Timing is as follows:
6.30 - 7pm Level 1 - Absolute beginners this class is suitable for people who have never danced a step before. The main aim of this class is to get the basic footwork right.
7pm - 7:45pm Level 2 - Beginners class this class is suitable for people who have mastered the footwork and are looking to add a bit of style to their dancing.
8pm - 8.30pm Partner/Social dancing, these are simple fun sequence dances that can be done by individuals or with a partner when you want to do something different from rock n roll.
8.30pm - 9.00pm Level 3 - Intermediate this class is suitable for people who have danced for a while and would like to learn a few more advanced moves.
9.00pm - 9.15pm Free dancing
9:30 Socialize over coffee at venue decided on the night.
Come and have some fun.
Reducing the risk of dance injuries
You can reduce your risk of injury when dancing if you follow some simple guidelines. Some tips include:
See your doctor for a check-up if you have a medical condition, are overweight, are over 40 years of age or haven’t exercised regularly for a long time.
If you have a pre-existing problem or injury especially to the foot, ankle or lower back, consult your doctor before starting.
Choose a dance style that is appropriate for you. Have a basic awareness of your own body and of your own personal limits and boundaries. For example, high impact dance styles that involve jumping and vigorous movements are not appropriate for a person with arthritis.
Warm up thoroughly before you start dancing and include stretches. This is important in preparing the body for dancing.
Cool down after a dance session and stretch again.
Drink plenty of water before, during and after dancing.
Wear layers of clothing that you can take off as your body warms up.
Wear professionally fitted shoes appropriate to your style of dance. Proper dance shoes distribute load, absorb impact, and support your foot.
Don’t push yourself too far or too fast, especially if you are a beginner.
Concentrate on correct posture and your dance technique. The way a dancer connects one movement to another must be technically correct so as not to twist the body incorrectly, or strain a muscle.
Talk with your dance instructor if you have a problem or injury. They may be able to modify the move and teach you a variation to reduce the risk factors.
Sit down and watch, sometimes you can learn more from watching than actually doing something for the first time.
Make sure you take sufficient rest between dance sessions, especially if you are new to dancing or are not very fit. This will help minimise muscle soreness or stiffness.
What to do if you injure yourself when dancing Suggestions include:
Stop if you feel pain. Continuing to dance will only make the injury worse.
Seek assistance from one of our trained First Aiders.
Seek advice from your doctor as soon as you can. A proper diagnosis is important.
Don’t resume dancing until you have fully recovered from your injury. Returning to dance too soon will turn an acute injury (an injury that occurs suddenly) into a chronic injury (an ‘overuse’ injury that gradually worsens over a long time).

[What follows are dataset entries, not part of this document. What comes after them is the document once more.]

(** * run-visualizer: GPS track pipeline, animation driver and camera controller

    A shallow embedding of [src/utils.js], the [useFrame] callback of
    [RunnerOrbs] in [src/TokyoRunVisualizer.jsx] and the hook
    [src/hooks/useCameraAnimation.js].

    Modelling conventions.
    - A JavaScript [number] is an IEEE double, and it is modelled twice.
      Where a statement is about which branch runs, which positions are
      read or how the state moves, a number is an exact rational ([Q]),
      with equality [Qeq] ([==]).  Where a statement turns on rounding, on
      [NaN] or on the infinities, a number is a double ([F64], over
      [Num.t]) and the function is embedded again in [Doubles], one
      rounded operation for each operation of the source.  Lengths,
      indices and [Date.now()] milliseconds are integers.
    - Objects that are only read (GPS points, curves) are values of an
      abstract type with decidable equality standing for [===], and field
      reads are functions on that type.
    - Browser and three.js functions the repository calls but does not
      define ([Math.cos], [Math.random], [CatmullRomCurve3], [getPoint]) are
      section variables. *)

From Stdlib Require Import ZArith QArith Qround Qminmax Qabs Qpower String
  Lia Lqa.
From stdpp Require Import base decidable option list sorting relations.

Local Open Scope Z_scope.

Preferably, wear comfortable clothes that aren’t too restrictive. Despite the fact that you’ll probably work up a sweat, we encourage you to come dressed smart casual!
We do have a ‘Dress Code’ which can outline things better for you. If you’d like a copy please ask our door staff.
But basically, if you think about going to a night out at a ‘social club’ you’ll do well.
So, avoid joggers (they’ll stick you to the floor), guys avoid sleeveless shirts (the girls don’t want your bare armpit in their face).
Sometimes (especially in the summer months) it’s a good idea to bring a hand towel as well – you’ll be working up a real sweat!
For those of you who really get pumping, consider bringing a spare shirt or three.
But remember above all else that; the most important thing to wear is deodorant!